Quand, finalement, les délégués en viennent à aborder le sujet pour lequel la conférence avait d'abord été organisée, il est évident que l'union des Maritimes ne verra jamais le jour. Les représentants de l'Île-du-Prince-Édouard demandent, de façon totalement irréaliste, que Charlottetown soit la capitale de la province unie. Au moins, dans une fédération canadienne plus vaste, la petite ville serait la capitale de quelque chose.

Que ce soit à cause du champagne, du moment choisi pour le faire ou de l'accord tacite du ministère des colonies britanniques, on gagne les partisans de l'union des Maritimes à la nouvelle cause. Le Morning Telegraph de Saint John rapporte que le bateau de croisière confédéré ancré dans le port, le Queen Victoria, pouvait rivaliser avec les croiseurs de la guerre civile « quant au nombre et à la valeur de leurs conquêtes. Le Nouveau-Brunswick, la Nouvelle-Écosse et l'Île-du-Prince-Édouard ont été dans sa ligne de mire..., ses pièces d'artillerie les plus connues étant Cartier, Macdonald et Galt. »

Une fois les membres de la conférence rendus à Halifax, il devient évident que les délégués ont pris une décision stupéfiante : celle d'organiser, à Québec dès le 10 octobre, une nouvelle conférence visant à mettre au point les détails d'une union de tous les citoyens de l'Amérique du Nord britannique. À l'occasion du banquet de clôture, Macdonald répond au toast porté en l'honneur d'une union coloniale. Il promet d'éviter les erreurs commises par nos voisins américains et de préserver l'identité de chacune des provinces, tout en créant un gouvernement central fort.

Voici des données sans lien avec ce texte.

(* ===== verification/Lifecycle.v ===== *)
(** * How a transaction evolves

    What each handler of the EVM transaction code may do to the stored transactions, from
    preparation to its final status.  [evolves A t0 t] says that [t] is a legal later version
    of [t0], its status in [A]; every handler run on the stored version of a transaction
    leaves such a version in its place, touches no other transaction, and returns one.  The
    step relation [step] composes handlers in any order; its invariants are at the end. *)

From S2P Require Import Prelude Decimal Errors Model Config Repository Counter Jobs Effects.
From S2P Require Import Sample EvmUtils Price EvmTransaction EvmStatus.
Open Scope Z_scope.

(** ** Legal versions of a transaction *)

(** The part of the EVM data that ties a transaction to its slot on chain.  [assign]: a nonce
    may be given to data that has none. *)
Definition same_slot (assign : bool) (d0 d : EvmTransactionData) : Prop :=
  evm_chain_id d = evm_chain_id d0 /\ evm_from d = evm_from d0 /\
  (evm_nonce d = evm_nonce d0 \/ (assign = true /\ evm_nonce d0 = None)).

Definition same_slot_data (assign : bool) (n0 n : NetworkTransactionData) : Prop :=
  match n0, n with
  | EvmData d0, EvmData d => same_slot assign d0 d
  | _, _ => n = n0
  end.

(** The statuses of a transaction that holds a nonce. *)
Definition holds_nonce (s : TransactionStatus) : bool :=
  match s with Sent | Submitted | Mined => true | _ => false end.

Record evolves (F : bool) (A : list TransactionStatus) (t0 t : TransactionRepoModel) : Prop := {
  ev_id : tx_id t = tx_id t0;
  ev_relayer : tx_relayer_id t = tx_relayer_id t0;
  ev_created : tx_created_at t = tx_created_at t0;
  ev_valid_until : tx_valid_until t = tx_valid_until t0;
  ev_status : tx_status t ∈ A;
  ev_data : same_slot_data F (tx_network_data t0) (tx_network_data t);
  ev_hashes : tx_hashes t0 `prefix_of` tx_hashes t;
  ev_canceled : tx_is_canceled t0 = Some true -> tx_is_canceled t = Some true;
  ev_nonce : holds_nonce (tx_status t) = true -> is_Some (tx_nonce t);
  ev_pending : tx_status t = Pending -> tx_hashes t = [];
}.

(** What holds of every stored transaction: one past preparation has its nonce, one before it
    was never signed. *)
Definition tx_ok (t : TransactionRepoModel) : Prop :=
  (holds_nonce (tx_status t) = true -> is_Some (tx_nonce t)) /\
  (tx_status t = Pending -> tx_hashes t = []).

(** The updates that keep a transaction a legal version of [t0]. *)
Record upd_ok (F : bool) (A : list TransactionStatus) (t0 : TransactionRepoModel)
    (u : TransactionUpdateRequest) : Prop := {
  uo_status : forall s, upd_status u = Some s -> s ∈ A /\ s <> Pending /\
    (holds_nonce s = true -> is_Some (tx_nonce t0) \/ is_Some (upd_network_data u));
  uo_data : forall n, upd_network_data u = Some n ->
    exists d, n = EvmData d /\ same_slot_data F (tx_network_data t0) n /\
      (is_Some (evm_nonce d) \/ Forall (fun s => holds_nonce s = false) A);
  uo_hashes : forall hs, upd_hashes u = Some hs ->
    tx_hashes t0 `prefix_of` hs /\ is_Some (upd_status u);
  uo_canceled : tx_is_canceled t0 = Some true -> upd_is_canceled u <> Some false;
}.

Lemma same_slot_refl F d : same_slot F d d.
Proof. split_and!; auto. Qed.

Lemma same_slot_trans F d1 d2 d3 : same_slot F d1 d2 -> same_slot F d2 d3 -> same_slot F d1 d3.
Proof.
  intros (?&?&H1) (?&?&H2). split_and!; [congruence..|].
  destruct H1 as [H1|[]], H2 as [H2|[]]; [left|right..]; rewrite ?H2, ?H1 in *; auto.
Qed.

Lemma same_slot_data_refl F n : same_slot_data F n n.
Proof. destruct n; simpl; try done. apply same_slot_refl. Qed.

Lemma same_slot_data_trans F n1 n2 n3 :
  same_slot_data F n1 n2 -> same_slot_data F n2 n3 -> same_slot_data F n1 n3.
Proof.
  destruct n1, n2; simpl; try done; intros Hs; simplify_eq; try done.
  destruct n3; simpl; try done. by apply same_slot_trans.
Qed.

Lemma evolves_refl F t : tx_ok t -> evolves F [tx_status t] t t.
Proof.
  intros [Hn Hp]. constructor; try done; [set_solver|apply same_slot_data_refl].
Qed.

Lemma evolves_mono F A B t0 t : A ⊆ B -> evolves F A t0 t -> evolves F B t0 t.
Proof. intros HAB []. constructor; auto. Qed.

Lemma evolves_assign F A t0 t : evolves F A t0 t -> evolves true A t0 t.
Proof.
  intros []. constructor; try done. destruct (tx_network_data t0), (tx_network_data t); try done.
  destruct ev_data0 as (?&?&Hn). split_and!; [done..|]. destruct Hn as [?|[_ ?]]; auto.
Qed.

Lemma evolves_ok F A t0 t : evolves F A t0 t -> tx_ok t.
Proof. by intros []. Qed.

(** The nonce of a version of [t0]. *)
Lemma same_slot_nonce F t0 t n :
  same_slot_data F (tx_network_data t0) (tx_network_data t) ->
  tx_nonce t0 = Some n -> tx_nonce t = Some n.
Proof.
  unfold tx_nonce. destruct (tx_network_data t0), (tx_network_data t); simpl; try done.
  intros (?&?&[->|[_ ->]]); done.
Qed.

Lemma evolves_trans F A B t0 t1 t2 : evolves F A t0 t1 -> evolves F B t1 t2 -> evolves F B t0 t2.
Proof.
  intros [] []. constructor; try congruence; auto.
  - by eapply same_slot_data_trans.
  - by etransitivity.
Qed.

(** Membership in a closed list of statuses, by evaluation. *)
Ltac in_statuses := apply status_in_spec; reflexivity.

Section Apply.
Context `{Chrono} `{ServerConfig}.

Lemma evolves_update_nonce F A t0 now u t :
  upd_ok F A t0 u -> evolves F A t0 t ->
  holds_nonce (tx_status (apply_partial_update now u t)) = true ->
  is_Some (tx_nonce (apply_partial_update now u t)).
Proof.
  intros [Us Ud _ _] [? ? ? ? Es Ed _ _ En _]. simpl. unfold tx_nonce at 1. simpl.
  intros Hs. assert (default (tx_status t) (upd_status u) ∈ A) as HA.
  { destruct (upd_status u); simpl; [by apply Us | done]. }
  destruct (upd_network_data u) as [nd|]; simpl.
  - destruct (Ud _ eq_refl) as (d&->&_&[?|HF]); [done|].
    rewrite Forall_forall in HF. rewrite HF in Hs; done.
  - destruct (upd_status u) as [s|]; simpl in *; [|by apply En].
    destruct (Us _ eq_refl) as (_&_&[[n Hn]|[? ?]]); [done| |done].
    exists n. by apply (same_slot_nonce F t0 t).
Qed.

Lemma evolves_update F A t0 now u t :
  upd_ok F A t0 u -> evolves F A t0 t -> evolves F A t0 (apply_partial_update now u t).
Proof.
  intros HU HE. constructor; [..|by eapply evolves_update_nonce|].
  all: destruct HU as [Us Ud Uh Uc], HE as [? ? ? ? Es Ed Eh Ec En Ep]; simpl; try done.
  - destruct (upd_status u); simpl; [|done]. by apply Us.
  - destruct (upd_network_data u); simpl; [|done]. by edestruct Ud as (?&?&?&_).
  - destruct (upd_hashes u); simpl; [|done]. by apply Uh.
  - intros Hc. destruct (upd_is_canceled u) as [[]|]; simpl; [done|by destruct Uc|auto].
  - destruct (upd_status u) as [s|]; simpl; [by intros ->; edestruct Us as (?&?&?)|].
    intros Hp. destruct (upd_hashes u) as [hs|]; simpl; [|by apply Ep].
    by destruct (Uh _ eq_refl) as [_ [? ?]].
Qed.

Lemma evolves_result F A t0 now u t t' :
  upd_ok F A t0 u -> evolves F A t0 t -> upd_result now u t t' -> evolves F A t0 t'.
Proof. intros ? ? [->|(?&?&->)]; [by apply evolves_update | done]. Qed.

La Conférence de Charlottetown illustre les forces et les faiblesses de la représentation politique de l'époque. Il ne se trouve aucune femme parmi les délégués et seulement une poignée de catholiques. Il n'y a pas d'Acadiens du Nouveau-Brunswick, pas d'Écossais de la Nouvelle-Écosse, pas d'ouvriers ou de fermiers ni d'autochtones. D'un autre côté, grâce aux efforts de Charles Tupper de la Nouvelle-Écosse et, contrairement au cas des conférences constitutionnelles des années 1990 qui aboutiront à des fiascos, tous les partis élus sont représentés. Au moins, les délégués de l'époque représentent les fermiers et les travailleurs qui constituent la majeure partie de leur électorat, plutôt que le pouvoir concentré des entreprises qui domine la politique d'aujourd'hui. « À la conférence de 1864 à Charlottetown, la confédération, d'un voeu pieux et irréalisable qu'elle était, devient un programme politique qui peut être pris au sérieux », écrit l'historien Christopher Moore. Et c'est à ce moment que le Canada est né.